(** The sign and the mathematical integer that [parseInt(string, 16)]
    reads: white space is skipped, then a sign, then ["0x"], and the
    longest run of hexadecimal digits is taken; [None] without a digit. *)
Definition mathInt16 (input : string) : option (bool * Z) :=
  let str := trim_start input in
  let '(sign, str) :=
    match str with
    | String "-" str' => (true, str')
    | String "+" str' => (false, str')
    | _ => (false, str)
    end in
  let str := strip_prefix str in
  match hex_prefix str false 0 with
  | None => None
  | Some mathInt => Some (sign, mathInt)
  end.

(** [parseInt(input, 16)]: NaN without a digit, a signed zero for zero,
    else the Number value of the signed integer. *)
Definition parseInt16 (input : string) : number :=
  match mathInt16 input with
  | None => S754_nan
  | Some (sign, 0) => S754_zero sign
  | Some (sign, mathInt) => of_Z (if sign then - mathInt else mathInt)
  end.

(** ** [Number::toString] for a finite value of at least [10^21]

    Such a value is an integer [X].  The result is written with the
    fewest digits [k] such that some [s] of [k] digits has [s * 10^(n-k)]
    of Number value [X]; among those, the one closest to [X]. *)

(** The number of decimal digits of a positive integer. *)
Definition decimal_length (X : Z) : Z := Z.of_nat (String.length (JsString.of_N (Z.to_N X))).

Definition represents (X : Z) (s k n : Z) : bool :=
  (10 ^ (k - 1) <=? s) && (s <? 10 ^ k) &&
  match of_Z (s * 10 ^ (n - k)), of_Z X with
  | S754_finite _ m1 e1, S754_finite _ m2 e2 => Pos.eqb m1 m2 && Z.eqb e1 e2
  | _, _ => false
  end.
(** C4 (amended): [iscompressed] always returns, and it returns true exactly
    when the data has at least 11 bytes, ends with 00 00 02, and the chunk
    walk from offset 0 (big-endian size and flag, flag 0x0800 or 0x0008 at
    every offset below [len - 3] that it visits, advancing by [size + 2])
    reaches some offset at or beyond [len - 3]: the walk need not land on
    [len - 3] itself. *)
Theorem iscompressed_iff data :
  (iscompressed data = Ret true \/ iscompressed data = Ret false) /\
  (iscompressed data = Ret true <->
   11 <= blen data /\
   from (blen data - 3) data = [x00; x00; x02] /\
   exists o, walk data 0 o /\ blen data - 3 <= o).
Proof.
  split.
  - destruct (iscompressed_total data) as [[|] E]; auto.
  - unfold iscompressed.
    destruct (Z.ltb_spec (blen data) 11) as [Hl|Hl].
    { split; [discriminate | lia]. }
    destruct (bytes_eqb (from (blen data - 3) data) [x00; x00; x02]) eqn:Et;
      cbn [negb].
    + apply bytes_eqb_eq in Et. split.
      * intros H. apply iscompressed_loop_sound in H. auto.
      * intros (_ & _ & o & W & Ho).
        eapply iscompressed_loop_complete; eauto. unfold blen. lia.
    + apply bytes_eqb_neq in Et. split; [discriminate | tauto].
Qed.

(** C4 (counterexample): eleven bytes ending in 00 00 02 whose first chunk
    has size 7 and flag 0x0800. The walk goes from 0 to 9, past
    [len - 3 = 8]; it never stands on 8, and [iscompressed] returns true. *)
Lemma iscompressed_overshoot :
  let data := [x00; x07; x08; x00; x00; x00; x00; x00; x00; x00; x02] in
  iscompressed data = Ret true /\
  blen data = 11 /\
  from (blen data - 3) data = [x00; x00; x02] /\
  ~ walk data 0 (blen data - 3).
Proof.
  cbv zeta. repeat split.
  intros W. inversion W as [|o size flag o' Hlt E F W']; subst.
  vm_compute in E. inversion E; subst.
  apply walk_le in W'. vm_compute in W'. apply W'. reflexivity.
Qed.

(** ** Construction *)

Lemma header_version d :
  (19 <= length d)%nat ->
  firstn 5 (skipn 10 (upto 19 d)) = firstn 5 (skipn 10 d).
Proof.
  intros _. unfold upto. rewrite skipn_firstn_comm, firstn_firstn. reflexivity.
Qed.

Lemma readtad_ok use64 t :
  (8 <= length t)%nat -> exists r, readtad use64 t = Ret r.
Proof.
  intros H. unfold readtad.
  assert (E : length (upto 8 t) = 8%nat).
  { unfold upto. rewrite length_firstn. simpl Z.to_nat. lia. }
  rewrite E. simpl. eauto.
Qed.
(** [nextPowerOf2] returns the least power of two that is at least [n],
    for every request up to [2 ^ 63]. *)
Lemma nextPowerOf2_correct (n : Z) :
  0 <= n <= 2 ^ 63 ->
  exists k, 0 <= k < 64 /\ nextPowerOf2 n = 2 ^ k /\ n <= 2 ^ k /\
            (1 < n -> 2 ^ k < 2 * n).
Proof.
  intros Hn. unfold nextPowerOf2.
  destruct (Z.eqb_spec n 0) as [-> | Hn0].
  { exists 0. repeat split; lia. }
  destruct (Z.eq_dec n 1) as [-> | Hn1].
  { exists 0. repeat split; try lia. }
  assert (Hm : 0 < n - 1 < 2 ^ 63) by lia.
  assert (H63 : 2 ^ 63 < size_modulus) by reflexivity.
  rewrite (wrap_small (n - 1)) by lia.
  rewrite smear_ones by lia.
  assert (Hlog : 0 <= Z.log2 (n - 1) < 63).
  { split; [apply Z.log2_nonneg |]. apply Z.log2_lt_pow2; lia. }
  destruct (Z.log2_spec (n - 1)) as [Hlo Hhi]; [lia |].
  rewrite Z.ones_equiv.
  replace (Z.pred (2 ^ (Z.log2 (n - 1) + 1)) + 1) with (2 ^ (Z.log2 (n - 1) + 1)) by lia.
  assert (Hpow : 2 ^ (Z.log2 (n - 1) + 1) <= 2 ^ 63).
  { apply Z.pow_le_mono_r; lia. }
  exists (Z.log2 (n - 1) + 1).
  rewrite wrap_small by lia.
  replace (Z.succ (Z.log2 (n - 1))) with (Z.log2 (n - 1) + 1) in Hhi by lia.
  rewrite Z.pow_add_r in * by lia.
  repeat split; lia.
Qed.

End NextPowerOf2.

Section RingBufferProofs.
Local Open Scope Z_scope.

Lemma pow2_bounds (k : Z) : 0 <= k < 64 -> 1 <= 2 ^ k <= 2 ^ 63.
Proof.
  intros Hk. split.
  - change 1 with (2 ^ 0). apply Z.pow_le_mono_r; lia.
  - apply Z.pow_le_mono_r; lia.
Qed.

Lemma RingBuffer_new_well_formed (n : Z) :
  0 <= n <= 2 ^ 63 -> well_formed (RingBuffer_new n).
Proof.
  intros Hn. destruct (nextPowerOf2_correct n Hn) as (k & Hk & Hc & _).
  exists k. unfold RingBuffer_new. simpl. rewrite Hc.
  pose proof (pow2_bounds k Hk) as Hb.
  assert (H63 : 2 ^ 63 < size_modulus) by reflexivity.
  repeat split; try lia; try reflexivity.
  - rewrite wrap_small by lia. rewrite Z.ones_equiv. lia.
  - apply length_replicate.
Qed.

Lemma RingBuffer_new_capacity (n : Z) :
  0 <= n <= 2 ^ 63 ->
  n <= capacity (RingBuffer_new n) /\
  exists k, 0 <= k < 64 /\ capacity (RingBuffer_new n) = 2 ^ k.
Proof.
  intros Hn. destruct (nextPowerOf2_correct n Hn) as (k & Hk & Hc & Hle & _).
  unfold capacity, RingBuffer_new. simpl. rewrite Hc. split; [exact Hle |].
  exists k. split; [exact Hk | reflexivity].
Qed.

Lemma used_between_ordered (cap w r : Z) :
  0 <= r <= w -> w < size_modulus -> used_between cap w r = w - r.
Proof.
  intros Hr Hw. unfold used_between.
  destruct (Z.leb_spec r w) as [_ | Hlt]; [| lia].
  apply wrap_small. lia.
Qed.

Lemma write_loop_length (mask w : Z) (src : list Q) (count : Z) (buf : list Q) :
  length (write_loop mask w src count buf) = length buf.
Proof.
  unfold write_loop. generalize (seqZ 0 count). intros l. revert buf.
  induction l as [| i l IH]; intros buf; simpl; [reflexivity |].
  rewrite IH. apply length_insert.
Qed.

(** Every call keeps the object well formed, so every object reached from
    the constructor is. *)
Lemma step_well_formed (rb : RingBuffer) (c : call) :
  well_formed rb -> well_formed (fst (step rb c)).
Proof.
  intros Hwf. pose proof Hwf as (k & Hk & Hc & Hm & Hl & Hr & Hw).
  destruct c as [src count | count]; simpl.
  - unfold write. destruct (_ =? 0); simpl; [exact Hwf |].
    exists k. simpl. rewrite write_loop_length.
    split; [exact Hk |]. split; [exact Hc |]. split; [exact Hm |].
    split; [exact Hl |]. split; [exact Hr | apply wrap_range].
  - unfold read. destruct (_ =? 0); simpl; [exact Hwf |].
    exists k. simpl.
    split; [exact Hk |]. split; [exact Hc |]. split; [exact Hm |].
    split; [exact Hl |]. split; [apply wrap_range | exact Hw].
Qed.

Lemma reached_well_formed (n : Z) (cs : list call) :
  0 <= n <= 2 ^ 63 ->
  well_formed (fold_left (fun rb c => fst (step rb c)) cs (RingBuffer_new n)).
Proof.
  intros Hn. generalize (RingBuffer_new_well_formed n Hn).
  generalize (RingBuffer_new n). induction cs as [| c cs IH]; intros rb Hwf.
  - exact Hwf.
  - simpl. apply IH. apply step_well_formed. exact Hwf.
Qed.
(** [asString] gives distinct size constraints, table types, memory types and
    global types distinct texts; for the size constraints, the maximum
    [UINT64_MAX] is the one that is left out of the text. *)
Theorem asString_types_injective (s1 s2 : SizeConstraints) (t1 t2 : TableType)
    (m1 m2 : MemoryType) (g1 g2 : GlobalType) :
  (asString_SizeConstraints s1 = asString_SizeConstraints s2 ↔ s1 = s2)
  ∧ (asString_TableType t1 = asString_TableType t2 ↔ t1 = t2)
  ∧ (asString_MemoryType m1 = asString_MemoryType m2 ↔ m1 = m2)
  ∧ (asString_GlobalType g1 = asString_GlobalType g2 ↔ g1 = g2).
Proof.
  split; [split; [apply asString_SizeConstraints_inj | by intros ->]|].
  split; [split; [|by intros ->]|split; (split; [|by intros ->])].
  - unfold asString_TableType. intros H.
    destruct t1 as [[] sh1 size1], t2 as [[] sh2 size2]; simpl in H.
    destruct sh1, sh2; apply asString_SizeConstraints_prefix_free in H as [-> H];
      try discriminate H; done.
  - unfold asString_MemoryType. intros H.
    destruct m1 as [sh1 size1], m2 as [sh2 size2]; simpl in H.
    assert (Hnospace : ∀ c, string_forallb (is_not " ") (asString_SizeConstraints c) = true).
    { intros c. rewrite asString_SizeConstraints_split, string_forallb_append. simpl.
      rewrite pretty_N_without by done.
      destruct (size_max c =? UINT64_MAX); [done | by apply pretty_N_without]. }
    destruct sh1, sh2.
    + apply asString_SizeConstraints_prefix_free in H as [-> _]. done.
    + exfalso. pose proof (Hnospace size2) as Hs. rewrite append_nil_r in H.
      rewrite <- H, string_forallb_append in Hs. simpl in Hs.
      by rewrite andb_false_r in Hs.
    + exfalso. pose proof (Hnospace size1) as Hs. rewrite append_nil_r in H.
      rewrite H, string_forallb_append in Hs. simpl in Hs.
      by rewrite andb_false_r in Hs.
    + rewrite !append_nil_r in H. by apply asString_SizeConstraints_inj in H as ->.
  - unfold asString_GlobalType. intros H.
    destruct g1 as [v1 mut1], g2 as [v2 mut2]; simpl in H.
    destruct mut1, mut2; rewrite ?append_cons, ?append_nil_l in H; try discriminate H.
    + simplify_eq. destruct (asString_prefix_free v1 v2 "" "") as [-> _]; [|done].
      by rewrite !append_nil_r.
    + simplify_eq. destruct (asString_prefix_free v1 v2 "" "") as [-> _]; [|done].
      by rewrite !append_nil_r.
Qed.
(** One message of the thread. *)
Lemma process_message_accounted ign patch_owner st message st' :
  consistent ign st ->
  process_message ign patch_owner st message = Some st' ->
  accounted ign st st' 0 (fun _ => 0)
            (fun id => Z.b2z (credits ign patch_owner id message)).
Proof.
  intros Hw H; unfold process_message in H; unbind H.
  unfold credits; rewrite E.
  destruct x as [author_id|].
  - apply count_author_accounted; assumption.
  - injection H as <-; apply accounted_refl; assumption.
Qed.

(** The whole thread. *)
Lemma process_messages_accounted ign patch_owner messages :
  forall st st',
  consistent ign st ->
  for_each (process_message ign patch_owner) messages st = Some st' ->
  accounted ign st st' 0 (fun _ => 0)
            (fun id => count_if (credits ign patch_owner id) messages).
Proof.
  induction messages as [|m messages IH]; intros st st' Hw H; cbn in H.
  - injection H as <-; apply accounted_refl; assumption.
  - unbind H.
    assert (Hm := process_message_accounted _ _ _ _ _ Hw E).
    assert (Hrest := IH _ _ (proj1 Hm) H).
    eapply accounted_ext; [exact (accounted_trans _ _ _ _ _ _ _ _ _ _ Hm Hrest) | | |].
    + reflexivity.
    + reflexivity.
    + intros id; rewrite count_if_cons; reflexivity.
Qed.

_WORK INSTRUCTIONS_
What you return must be the line that contains "unfold credits; rewrite E." followed by every remaining line of the material, all exactly as written and nothing more.

_ANSWER BOX_
  unfold credits; rewrite E.
  destruct x as [author_id|].
  - apply count_author_accounted; assumption.
  - injection H as <-; apply accounted_refl; assumption.
Qed.

(** The whole thread. *)
Lemma process_messages_accounted ign patch_owner messages :
  forall st st',
  consistent ign st ->
  for_each (process_message ign patch_owner) messages st = Some st' ->
  accounted ign st st' 0 (fun _ => 0)
            (fun id => count_if (credits ign patch_owner id) messages).
Proof.
  induction messages as [|m messages IH]; intros st st' Hw H; cbn in H.
  - injection H as <-; apply accounted_refl; assumption.
  - unbind H.
    assert (Hm := process_message_accounted _ _ _ _ _ Hw E).
    assert (Hrest := IH _ _ (proj1 Hm) H).
    eapply accounted_ext; [exact (accounted_trans _ _ _ _ _ _ _ _ _ _ Hm Hrest) | | |].
    + reflexivity.
    + reflexivity.
    + intros id; rewrite count_if_cons; reflexivity.
Qed.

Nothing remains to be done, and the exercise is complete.